Mortgage Title Insurance
A mortgage title insurance policy protects the beneficiary against losses if it is later determined that someone other than the seller owned the property at the time of the sale. Lenders require buyers to list the mortgage company as the beneficiary. Optionally, buyers can also pay for an owner’s title insurance policy to safeguard their personal investment.
How It Works
Before the mortgage closing, a representative, such as a lawyer or title company employee, performs a title search. The process is designed to uncover any liens placed on the property, preventing the owner from selling it until his debt is resolved. Another goal of the title search is to verify that the piece of real estate belongs to the person selling it.

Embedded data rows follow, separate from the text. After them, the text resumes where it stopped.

End Exchange.

(** ** Line endings *)

Module Lines.

Definition carriageReturn : ascii := "013"%char.

(** A line: a string with no line feed in it. *)
Definition isLine (line : string) : bool :=
  forallb (fun c => negb (Ascii.eqb c newline)) (list_ascii_of_string line).

(** The stream made of the given lines, each ended by CR LF. *)
Definition crlfLines (lines : list string) : string :=
  String.concat (String carriageReturn (String newline EmptyString)) lines.

End Lines.

(** ** Invariants of the state *)

Module Invariants.

Import Tracker.

(** The fields of a record that no video update writes. *)
Definition stillFields (img : Img.t)
  : string * value * string * string * string * Z * value * option string * option string :=
  (Img.id img, Img.url img, Img.model img, Img.prompt img, Img.aspectRatio img,
   Img.timestamp img, Img.seed img, Img.videoTaskId img, Img.videoProvider img).

(** The image on display is the record of the history that has its id. *)
Definition displayedInSync (st : AppState) : Prop :=
  forall c item,
    currentImage st = Some c -> item ∈ history st -> Img.id item = Img.id c -> item = c.

(** The image on display is a record of the history. *)
Definition displayedInHistory (st : AppState) : Prop :=
  match currentImage st with
  | Some c => c ∈ history st
  | None => True
  end.

(** An answer that ends a task: a failure, or a success with its URL. *)
Definition isFinal (r : TaskStatus) : bool :=
  String.eqb (status r) "failed"
  || (String.eqb (status r) "success" && truthyOptString (statusVideoUrl r)).

(** A text of white space only (the empty text among them). *)
Definition isBlank (text : string) : bool :=
  forallb isWhiteSpace (list_ascii_of_string text).

End Invariants.

(** ** More worked inputs *)

Module Scenarios.

Import Sse Json Adapter Tracker Prompt App Examples.

(** The lines of a stream with one complete event. *)
Definition completeLines : list string :=
  ["event: heartbeat"; "data: null"; "event: complete"; "data: [1]"; EmptyString].

(** An exchange whose enqueue request fails. *)
Definition refusedExchange : exchange :=
  {| storageAtEnqueue := None; storageAtResult := None;
     queueJson := Throw (Error "Failed to fetch");
     responseText := Ok seedEchoStream;
     randomUUID := "0b9f6d0e-7c57-4a53-9a1e-2f1c3f6e8a11";
     dateNow := 1700000000000; randomSeed := 7 |}.

(** An accepted job whose stream is the given one. *)
Definition exchangeWith (stream : string) : exchange :=
  {| storageAtEnqueue := None; storageAtResult := None;
     queueJson := Ok (VObj [("event_id", VStr "e1")]);
     responseText := Ok stream;
     randomUUID := "0b9f6d0e-7c57-4a53-9a1e-2f1c3f6e8a11";
     dateNow := 1700000000000; randomSeed := 7 |}.

(** A reply of the queue that carries a detail and no event id. *)
Definition noEventIdExchange : exchange :=
  {| storageAtEnqueue := None; storageAtResult := None;
     queueJson := Ok (VObj [("detail", VStr "Not Found")]);
     responseText := Ok seedEchoStream;
     randomUUID := "0b9f6d0e-7c57-4a53-9a1e-2f1c3f6e8a11";
     dateNow := 1700000000000; randomSeed := 7 |}.

(** A stream whose data reports the seed as a number. *)
Definition numberSeedStream : string :=
  unlines ["event: complete";
           "data: [{" ++ quoted "url" ++ ": " ++ quoted "https://h.example/x.png" ++ "}, 42]"].

(** An ok reply of the optimizer whose first choice has an empty content. *)
Definition emptyContentFields : list (string * value) :=
  [("choices", VArr [VObj [("message", VObj [("content", VStr EmptyString)])]])].

Definition emptyContentReply : response :=
  {| ok := true; httpStatus := 200; json := Ok (VObj emptyContentFields) |}.

(** Every task has failed. *)
Definition failingService (taskId : string) : outcome TaskStatus :=
  Ok {| status := "failed"; statusVideoUrl := None; statusError := Some "out of memory" |}.

(** Every task reports success and no URL. *)
Definition noUrlService (taskId : string) : outcome TaskStatus :=
  Ok {| status := "success"; statusVideoUrl := None; statusError := None |}.

(** The prompt history that the session holds: two prompts. *)
Definition savedPrompts : string :=
  "[" ++ quoted "a cat" ++ ", " ++ quoted "a dog" ++ "]".

(** The view on the worked state of the tracker. *)
Definition trackerView : ViewState :=
  {| core := trackerState; showInfo := true; imageDimensions := None;
     isComparing := false; tempUpscaledImage := None |}.


(** The stream of a generation whose echo names a seed beyond 2^53. *)
Definition largeSeedStream : string :=
  unlines ["event: complete";
           "data: [{" ++ quoted "url" ++ ": " ++ quoted "https://h.example/x.png" ++ "}, "
             ++ quoted "Seed used for generation: 9007199254740993" ++ "]"].

(** A complete event with its data line, then a complete event with no
    data line. *)
Definition completeThenBareComplete : string :=
  unlines ["event: complete"; "data: [1]"; "event: complete"].

(** One pending record. *)
Definition slowState : AppState :=
  {| history := [recordA]; currentImage := None; isLiveMode := false; error := None |}.

(** Every task has succeeded. *)
Definition succeedingService (taskId : string) : outcome TaskStatus :=
  Ok {| status := "success"; statusVideoUrl := Some "https://v.example/a.mp4";
        statusError := None |}.

(** A finished record that carries the id of [recordA]. *)
Definition recordA' : Img.t :=
  record "a" (Some "success") (Some "t2") (Some "https://v.example/b.mp4").

(** A pending record that carries the id of [recordA]. *)
Definition recordA'' : Img.t := record "a" (Some "generating") (Some "t3") None.

(** A history in which a pending and a finished record share an id. *)
Definition finishedTwinState : AppState :=
  {| history := [recordA; recordA']; currentImage := None;
     isLiveMode := false; error := None |}.

(** A history in which two pending records share an id. *)
Definition pendingTwinState : AppState :=
  {| history := [recordA; recordA'']; currentImage := None;
     isLiveMode := false; error := None |}.

(** The poll of [t1] throws, every other task has failed. *)
Definition twinService (taskId : string) : outcome TaskStatus :=
  if String.eqb taskId "t1" then Throw (Error "Failed to fetch")
  else Ok {| status := "failed"; statusVideoUrl := None;
             statusError := Some "out of memory" |}.

End Scenarios.

(** * Properties *)

(** ** The event stream *)

Section SseProperties.

Import Sse Json.

Variable JSON_parse : string -> option value.

Lemma scanLines_eventBlocks (lines : list string) (flag : bool) :
  scanLines JSON_parse flag lines =
  match flag, List.find isDataLine (fst (eventBlocks lines)) with
  | true, Some line => parsedPayload JSON_parse (dataPayload line)
  | _, _ => scanBlocks JSON_parse (snd (eventBlocks lines))
  end.
Proof.
  revert flag. induction lines as [|line rest IH]; intros flag.
  - by destruct flag.
  - cbn [scanLines eventBlocks].
    destruct (eventBlocks rest) as [pre blocks] eqn:Hrest.
    cbn [fst snd] in IH.
    unfold isEventLine. destruct (startsWith "event:" line) eqn:Hev.
    + cbn [fst snd List.find scanBlocks].
      unfold isComplete, isError, firstData. cbn [header body].
      destruct (String.eqb (eventType line) "complete").
      * rewrite IH. by destruct (List.find isDataLine pre), flag.
      * destruct (String.eqb (eventType line) "error"); [by destruct flag|].
        rewrite IH. by destruct flag.
    + cbn [fst snd List.find]. unfold isDataLine at 1.
      destruct (startsWith "data:" line) eqn:Hdata.
      * destruct flag; cbn [andb].
        -- unfold parsedPayload. by destruct (JSON_parse (dataPayload line)).
        -- by rewrite IH.
      * rewrite andb_false_l. by rewrite IH.
Qed.

(** The loop of the adapter reads the stream block by block. *)
Lemma extract_scanBlocks (sseStream : string) :
  extractCompleteEventData JSON_parse sseStream =
  scanBlocks JSON_parse (blocksOf sseStream).
Proof.
  unfold extractCompleteEventData, blocksOf.
  by rewrite scanLines_eventBlocks.
Qed.

Lemma isError_not_complete (b : block) : isError b = true -> isComplete b = false.
Proof.
  unfold isError, isComplete. intros H%String.eqb_eq. by rewrite H.
Qed.

(** Blocks that are neither an error nor a complete event with a data
    line are passed over. *)
Lemma scanBlocks_skip (pre later : list block) :
  Forall (fun x => isError x = false) pre ->
  Forall (fun x => isCompleteWithData x = false) pre ->
  scanBlocks JSON_parse (pre ++ later) = scanBlocks JSON_parse later.
Proof.
  induction pre as [|x pre IH]; intros Herr Hdata; [done|].
  inversion Herr as [|? ? Hx Herr']; subst.
  inversion Hdata as [|? ? Hy Hdata']; subst.
  cbn [app scanBlocks]. unfold isCompleteWithData, hasData in Hy.
  rewrite Hx. destruct (isComplete x); cbn [andb] in Hy.
  - destruct (firstData x) as [d|] eqn:Hd; [|by apply IH].
    exfalso. apply bool_decide_eq_false in Hy. apply Hy. by eexists.
  - by apply IH.
Qed.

The searcher looks through electronic and paper records of the tax assessor, county courts, wills, divorces, deaths and other documents, looking for ownership information on the property being sold. Despite a thorough search, it isn’t hard to miss an important piece of evidence when information is not centralized. The mortgage title insurance protects against an investment loss in the event the sale is later invalidated because of a problem with the original title.
Mortgage title insurance costs the borrower a one-time premium. The required policy to benefit the lender lasts until the mortgage is refinanced. Every time a new loan contract is signed, the buyer has to pay for a new policy. On the other hand, an owner’s policy, bought to protect the buyer, provides coverage for as long as he owns the property, regardless of how many times the loan is refinanced. According to “The New York Times,” premiums are calculated as a percentage of the cost of the property.
The lender has three business days from the day you apply for a mortgage to give you a truth-in-lending disclosure. The document contains the amount the bank agrees to finance, the loan’s annual percentage rate and your payments over the course of the loan. In addition, the disclosure includes a good-faith estimate of the closing costs. Among them, you will find the likely cost of the mortgage title insurance. Use the good-faith estimate to prepare financially for the final cost of your home purchase. Note that if you don’t pay these expenses upfront, but arrange for them to be absorbed by the loan, you will pay interest on them, increasing your final cost.